Task brief: Take the data that follows and return it exactly.
________________
(* ===== verification/Journal.v ===== *)
(** * The diagnostic journal

    Models [src/src/diagnostics/records.rs], [diagnostics/journal.rs] and the reader of
    [diagnostics/audit.rs]: bounded records, segments that are appended to and
    pruned, the epoch that a store is opened at, and reading records back.  The
    JSON of a record is a parameter; SQLite statements and file operations succeed,
    and the lock and the clock are arguments.  A record leaves out the constants of
    its JSON, the version of the schema and the name of the tokenizer. *)
From Stdlib Require Import Ascii String ZArith Lia Permutation Sorted.
From stdpp Require Import base numbers list gmap strings sorting.
From S2P Require Import Prelude Order Text Collections QueryShape Hierarchy.

Open Scope Z_scope.

(** ** Records *)

Inductive DiagnosticsMode := Off | Metadata | Detailed.
#[export] Instance DiagnosticsMode_eq_dec : EqDecision DiagnosticsMode.
Proof. solve_decision. Defined.
Inductive EventStage := Server | Delivery | Maintenance.
Inductive Operation :=
| More | References | Map | Search | Show | Context | HistoryIndex | HistoryStatus | History | Since | Diff | Blame
| Index | Status | Doctor | SessionStart | SessionEnd | Audit | ForgetLogs | Help | Version | Usage | Other.
Inductive Outcome := Success | Empty | BudgetTooSmall | InvalidInput | Unavailable | Stale | Failure.
Inductive DeliveryFailure := BrokenPipe | WriteZero | Write | Flush.
Record DeliveryReceipt := MkReceipt {
  rc_prepared_tokens : nat;
  rc_prepared_bytes : nat;
  rc_accepted_bytes : nat;
  rc_complete : bool;
  rc_completed_unix_micros : option Z;
  rc_failure : option DeliveryFailure;
}.
Record RequestContext := MkContext {
  cx_request_id : str;
  cx_created_unix_micros : Z;
  cx_session : option str;
  cx_client : option str;
}.
Record EmittedIdentity := MkIdentity {
  ei_owner_root : option str;
  ei_member : option str;
  ei_repository : str;
  ei_path : str;
  ei_content_revision : str;
  ei_commit : option str;
  ei_blob : option str;
  ei_start_byte : Z;
  ei_end_byte : Z;
  ei_original_rank : option nat;
  ei_source_body : bool;
}.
________________
Completed task:
(* ===== verification/Journal.v ===== *)
(** * The diagnostic journal

    Models [src/src/diagnostics/records.rs], [diagnostics/journal.rs] and the reader of
    [diagnostics/audit.rs]: bounded records, segments that are appended to and
    pruned, the epoch that a store is opened at, and reading records back.  The
    JSON of a record is a parameter; SQLite statements and file operations succeed,
    and the lock and the clock are arguments.  A record leaves out the constants of
    its JSON, the version of the schema and the name of the tokenizer. *)
From Stdlib Require Import Ascii String ZArith Lia Permutation Sorted.
From stdpp Require Import base numbers list gmap strings sorting.
From S2P Require Import Prelude Order Text Collections QueryShape Hierarchy.

Open Scope Z_scope.

(** ** Records *)

Inductive DiagnosticsMode := Off | Metadata | Detailed.
#[export] Instance DiagnosticsMode_eq_dec : EqDecision DiagnosticsMode.
Proof. solve_decision. Defined.
Inductive EventStage := Server | Delivery | Maintenance.
Inductive Operation :=
| More | References | Map | Search | Show | Context | HistoryIndex | HistoryStatus | History | Since | Diff | Blame
| Index | Status | Doctor | SessionStart | SessionEnd | Audit | ForgetLogs | Help | Version | Usage | Other.
Inductive Outcome := Success | Empty | BudgetTooSmall | InvalidInput | Unavailable | Stale | Failure.
Inductive DeliveryFailure := BrokenPipe | WriteZero | Write | Flush.
Record DeliveryReceipt := MkReceipt {
  rc_prepared_tokens : nat;
  rc_prepared_bytes : nat;
  rc_accepted_bytes : nat;
  rc_complete : bool;
  rc_completed_unix_micros : option Z;
  rc_failure : option DeliveryFailure;
}.
Record RequestContext := MkContext {
  cx_request_id : str;
  cx_created_unix_micros : Z;
  cx_session : option str;
  cx_client : option str;
}.
Record EmittedIdentity := MkIdentity {
  ei_owner_root : option str;
  ei_member : option str;
  ei_repository : str;
  ei_path : str;
  ei_content_revision : str;
  ei_commit : option str;
  ei_blob : option str;
  ei_start_byte : Z;
  ei_end_byte : Z;
  ei_original_rank : option nat;
  ei_source_body : bool;
}.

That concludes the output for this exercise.